### Brief
In the listing below, find every line with the string "None" and pull it out.

Start of Entries supplied

Lemma polls_counted now cached d evs : 0 <= fastPolls (theme_run evs (mount_theme now cached d)).
Proof.
  apply (run_keeps (fun _ n => 0 <= n)); try (intros; lia).
  unfold mount_theme. destruct (loadSettings d). cbn. lia.
Qed.

(** Polls with no fix in sight. *)
Lemma blind_polls times t : preference t = auto -> is_Some (timer t) -> lastCoords t = None ->
  0 <= fastPolls t ->
  let t' := theme_run ((fun now => (now, None, ThTimer)) <$> times) t in
  preference t' = auto /\ is_Some (timer t') /\ lastCoords t' = None
  /\ fastPolls t' = fastPolls t + Z.of_nat (length times)
  /\ (times <> [] -> timer t' = Some (if fastPolls t' <=? MAX_FAST_POLLS then AWAITING_FIX_MS else SUN_TICK_MS)).
Proof.
  revert t. induction times as [|now times IH]; intros t P T C F; cbn [fmap list_fmap theme_run].
  - cbn. rewrite Z.add_0_r. repeat (split; [assumption || reflexivity|]). congruence.
  - cbn [theme_step]. rewrite bool_decide_true by exact T.
    set (u := applyAndSchedule now None t).
    assert (E : preference u = auto /\ lastCoords u = None /\ fastPolls u = fastPolls t + 1
      /\ timer u = Some (if fastPolls u <=? MAX_FAST_POLLS then AWAITING_FIX_MS else SUN_TICK_MS)).
    { subst u. unfold applyAndSchedule. cbn [preference assign]. rewrite P. cbn. rewrite C. cbn. auto. }
    destruct E as (E1 & E2 & E3 & E4). destruct (IH u E1 ltac:(rewrite E4; eauto) E2 ltac:(lia)) as (A & B & D & G & W).
    split; [exact A|]. split; [exact B|]. split; [exact D|]. split; [rewrite G, E3; cbn [length]; lia|].
    intros _. destruct times as [|x times]; [exact E4 | apply W; discriminate].
Qed.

End of Entries supplied

### Completed exercise
Lemma blind_polls times t : preference t = auto -> is_Some (timer t) -> lastCoords t = None ->
  let t' := theme_run ((fun now => (now, None, ThTimer)) <$> times) t in
  preference t' = auto /\ is_Some (timer t') /\ lastCoords t' = None
    set (u := applyAndSchedule now None t).
    assert (E : preference u = auto /\ lastCoords u = None /\ fastPolls u = fastPolls t + 1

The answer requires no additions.